Late on Friday, India's Food and Trade Minister Piyush Goyal said the government will stop the free food programme after 28 months as the economic situation has improved since Covid-19 cases and restrictions have eased, reports Reuters.

The pandemic and its impact on the economy, particularly on high food prices, have squeezed India’s hundreds of millions of poor people over the past few years.

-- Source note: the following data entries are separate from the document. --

(** [MAP_FIXED] and [MAP_FIXED_NOREPLACE]. *)
Definition mmap_fixed g ms (addr len perm flags : Z) (file : MmapFile) :
    comp (GroupManager * MemorySetInner PT * Z) :=
  match checked_add addr len with
  | None => Done (g, ms, 0)
  | Some end_addr =>
      if end_addr <? addr then Done (g, ms, 0)
      else
        start_vpn ← vpn_floor addr;
        end_vpn ← vpn_ceil end_addr;
        if contains flags MAP_FIXED_NOREPLACE && any_overlap (areas ms) start_vpn end_vpn then Done (g, ms, 0)
        else
          '(g, ms) ←
            (if contains flags MAP_FIXED then
               '(g, ms) ← remove_brk_range g ms start_vpn end_vpn;
               '(g, ms, _) ← munmap g ms addr len;
               Done (g, ms)
             else Done (g, ms));
          sv ← virt_addr_from_usize addr;
          ev ← virt_addr_from_usize end_addr;
          '(g, a) ← new_mmap g sv ev Framed perm Mmap flags file;
          ms ← push_lazily ms a;
          Done (g, ms, addr)
  end.

Definition mmap g ms (addr len perm flags : Z) (file : MmapFile) :
    comp (GroupManager * MemorySetInner PT * Z) :=
  if contains flags MAP_HUGETLB then mmap_huge g ms addr len perm flags file
  else if contains flags MAP_FIXED || contains flags MAP_FIXED_NOREPLACE then
    mmap_fixed g ms addr len perm flags file
  else if MAX_MMAP_SIZE <? wrap64 (total_mmap_size ms + len) then Done (g, ms, 0)
  else
    '(ms, hinted) ← try_mmap_hint ms addr len;
    '(ms, addr) ← match hinted with Some a => Done (ms, a) | None => find_mmap_addr ms len end;
    if addr =? 0 then Done (g, ms, 0)
    else
      let k := if contains flags MAP_STACK then Stack else Mmap in
      sv ← virt_addr_from_usize addr;
      ev ← virt_addr_from_usize (wrap64 (addr + len));
      '(g, a) ← new_mmap g sv ev Framed perm k flags file;
      ms ← push_lazily ms a;
      Done (g, set_total ms (wrap64 (total_mmap_size ms + len)), addr).

(** ** System V shared memory *)

(** [shm]; an explicit address panics. *)
Definition shm ms (addr size perm : Z) (pages : list Z) : comp (MemorySetInner PT * Z) :=
  if addr =? 0 then
    '(ms, va) ← find_mmap_addr ms size;
    sv ← virt_addr_from_usize va;
    ev ← virt_addr_from_usize (wrap64 (va + size));
    a ← area_new sv ev Framed perm Shm;
    ms ← push_with_given_frames ms a pages;
    Done (ms, va)
  else Panic.

Definition shm_detach g ms (addr : Z) : comp (GroupManager * MemorySetInner PT * SyscallRet) :=
  if negb (addr mod PAGE_SIZE =? 0) then Done (g, ms, Err EINVAL)
  else
    start_vpn ← vpn_floor addr;
    match position (λ a, bool_decide (area_type a = Shm) && (area_start a =? start_vpn)) (areas ms) with
    | None => Done (g, ms, Err EINVAL)
    | Some idx =>
        a ← unwrap (areas ms !! idx);
        '(pt, a) ← area_unmap (page_table ms) a;
        g ← drop_area g a;
        Done (g, set_areas (set_pt ms pt) (vec_remove idx (areas ms)), Ok 0)
    end.

(** ** [madvise] *)

(** The loop of [validate_madvise_range]: [None] once a page has no area. *)
Definition madvise_walk (l : list MapArea) (start_vpn end_vpn : Z) : comp (option Z) :=
  while_some
    (λ c, match c with Some cursor => if cursor <? end_vpn then Some cursor else None | None => None end)
    (λ _ cursor, Done (area_end <$> find (λ a, (area_start a <=? cursor) && (cursor <? area_end a)) l))
    (Some start_vpn).

Definition validate_madvise_range ms (addr len : Z) : comp SyscallRet :=
  if negb (addr mod PAGE_SIZE =? 0) then Done (Err EINVAL)
  else
    match checked_add addr len with
    | None => Done (Err EINVAL)
    | Some end_addr =>
        if len =? 0 then Done (Ok 0)
        else if negb (bool_decide (is_Some (virt_addr_try_from addr)))
                || negb (bool_decide (is_Some (virt_addr_try_from (wrap64 (end_addr - 1)))))
        then Done (Err EINVAL)
        else
          start_vpn ← vpn_floor addr;
          end_vpn ← vpn_ceil end_addr;
          c ← madvise_walk (areas ms) start_vpn end_vpn;
          Done (match c with Some _ => Ok 0 | None => Err ENOMEM end)
    end.

(** The loop over the areas of [discard_madvise_pages]. *)
Fixpoint discard_loop (pt : PT) (l : list MapArea) (start_vpn end_vpn : Z) : comp (PT * list MapArea) :=
  match l with
  | [] => Done (pt, [])
  | a :: l =>
      let discard_start := Z.max (area_start a) start_vpn in
      let discard_end := Z.min (area_end a) end_vpn in
      '(pt, a) ←
        (if (discard_end <=? discard_start)
            || negb (bool_decide (area_type a = Brk) || is_mmap_vma a)
            || contains (mmap_flags a) MAP_SHARED
         then Done (pt, a)
         else r ← range_new discard_start discard_end; unmap_pages pt a (range_pages r));
      '(pt, l) ← discard_loop pt l start_vpn end_vpn;
      Done (pt, a :: l)
  end.

Definition discard_madvise_pages ms (addr len : Z) : comp (MemorySetInner PT * SyscallRet) :=
  v ← validate_madvise_range ms addr len;
  match v with
  | Err e => Done (ms, Err e)
  | Ok _ =>
      if len =? 0 then Done (ms, Ok 0)
      else
        match checked_add addr len with
        | None => Done (ms, Err EINVAL)
        | Some end_addr =>
            start_vpn ← vpn_floor addr;
            end_vpn ← vpn_ceil end_addr;
            if existsb (λ a, is_huge a && overlaps a start_vpn end_vpn) (areas ms) then Done (ms, Err EOPNOTSUPP)
            else
              '(pt, l) ← discard_loop (page_table ms) (areas ms) start_vpn end_vpn;
              Done (set_areas (set_pt ms pt) l, Ok 0)
        end
  end.

(** ** [mprotect] *)

(** [BTreeMap::pop_last] and [BTreeMap::pop_first]. *)
Definition pop_key (better : Z → Z → Z) (d : gmap Z Z) : option (Z * Z * gmap Z Z) :=
  match map_to_list d with
  | [] => None
  | (v0, _) :: r =>
      let v := foldr (λ p m, better p.1 m) v0 r in
      f ← d !! v; Some (v, f, delete v d)
  end.
Definition pop_last : gmap Z Z → option (Z * Z * gmap Z Z) := pop_key Z.max.
Definition pop_first : gmap Z Z → option (Z * Z * gmap Z Z) := pop_key Z.min.

(** Case 2: frames from the last one down to that of page [k]. *)
Fixpoint move_down_to (fuel : nat) (k : Z) (d moved : gmap Z Z) : gmap Z Z * gmap Z Z :=
  match fuel with
  | O => (d, moved)
  | S fuel =>
      match pop_last d with
      | None => (d, moved)
      | Some (v, f, d) =>
          let moved := <[v := f]> moved in
          if v =? k then (d, moved) else move_down_to fuel k d moved
      end
  end.
(** Frames from the first one up, as long as their page is below [k]; the one
    that is not goes back. *)
Fixpoint move_below (fuel : nat) (k : Z) (d moved : gmap Z Z) : gmap Z Z * gmap Z Z :=
  match fuel with
  | O => (d, moved)
  | S fuel =>
      match pop_first d with
      | None => (d, moved)
      | Some (v, f, d) =>
          if k <=? v then (<[v := f]> d, moved) else move_below fuel k d (<[v := f]> moved)
      end
  end.
(** Frames from the last one down, as long as their page is not below [k]. *)
Fixpoint move_from (fuel : nat) (k : Z) (d moved : gmap Z Z) : gmap Z Z * gmap Z Z :=
  match fuel with
  | O => (d, moved)
  | S fuel =>
      match pop_last d with
      | None => (d, moved)
      | Some (v, f, d) =>
          if v <? k then (<[v := f]> d, moved) else move_from fuel k d (<[v := f]> moved)
      end
  end.

(** The four cases for one area: the area in place and the new areas. *)
Definition protect_area g (a : MapArea) (start_vpn end_vpn perm : Z) :
    comp (GroupManager * MapArea * list MapArea) :=
  let s := area_start a in
  let e := area_end a in
  let d := data_frames a in
  if (start_vpn <=? s) && (e <=? end_vpn) then Done (g, set_perm a perm, [])
  else if (s <? start_vpn) && (start_vpn <? e) && (e <=? end_vpn) then
    nr ← range_new start_vpn e;
    let new_area := add_offset (set_range (set_perm (area_from_another a) perm) nr) (start_vpn - s) in
    r ← range_new s start_vpn;
    let g := add_area g (groupid new_area) in
    let '(stay, moved) := move_down_to (size d) start_vpn d ∅ in
    Done (g, set_frames (set_range a r) stay, [set_frames new_area moved])
  else if (start_vpn <=? s) && (s <? end_vpn) && (end_vpn <? e) then
    nr ← range_new s end_vpn;
    let new_area := set_range (set_perm (area_from_another a) perm) nr in
    r ← range_new end_vpn e;
    let g := add_area g (groupid new_area) in
    let '(stay, moved) := move_below (size d) end_vpn d ∅ in
    Done (g, set_frames (add_offset (set_range a r) (end_vpn - s)) stay, [set_frames new_area moved])
  else if (s <? start_vpn) && (end_vpn <? e) then
    fr ← range_new s start_vpn;
    br ← range_new end_vpn e;
    r ← range_new start_vpn end_vpn;
    let front_area := set_range (area_from_another a) fr in
    let back_area := add_offset (set_range (area_from_another a) br) (end_vpn - s) in
    let g := add_area (add_area g (groupid front_area)) (groupid back_area) in
    let '(d, front) := move_below (size d) start_vpn d ∅ in
    let '(d, back) := move_from (size d) end_vpn d ∅ in
    Done (g, set_frames (add_offset (set_range (set_perm a perm) r) (start_vpn - s)) d,
          [set_frames front_area front; set_frames back_area back])
  else Done (g, a, []).

Fixpoint protect_areas g (l : list MapArea) (start_vpn end_vpn perm : Z) :
    comp (GroupManager * list MapArea * list MapArea) :=
  match l with
  | [] => Done (g, [], [])
  | a :: l =>
      '(g, a, new) ← protect_area g a start_vpn end_vpn perm;
      '(g, l, news) ← protect_areas g l start_vpn end_vpn perm;
      Done (g, a :: l, new ++ news)
  end.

The programme provided poor families with 5 kg (11 lb) of foodgrains each month in addition to other highly subsidised foodgrains. It started in April 2020 and has cost the government nearly $47 billion.

The government was also spending 2 trillion rupees ($24.16 billion) under the National Food Security Act to provide highly subsidised foodgrains to nearly 75 per cent of its rural and 50 per cent of its urban population.

Now the government will make the highly subsidised foodgrain free for the next 12 months, Goyal said. This gives 35 kg of food grain every month to families at the cost of 1 Indian rupees ($0.0121) to 3 Indian rupees ($0.0362). Millions of poor households benefit while some priority groups get 5 kilogram foodgrains per person for the same price.

The government will save at least $20 billion over the next 12 months by ending the pandemic-era free food programme, as they will only spend on one food scheme instead of multiple programmes, according to an official, who did not want to be named.

The Indian government was struggling to manage wheat stockpile due to additional distribution of wheat and the prices in the local market jumped to the record high.

“The discontinuing scheme means the government can now sell 2 to 3 million tonnes in the open market to calm prices,” said a New-Delhi-based dealer with a global trade house.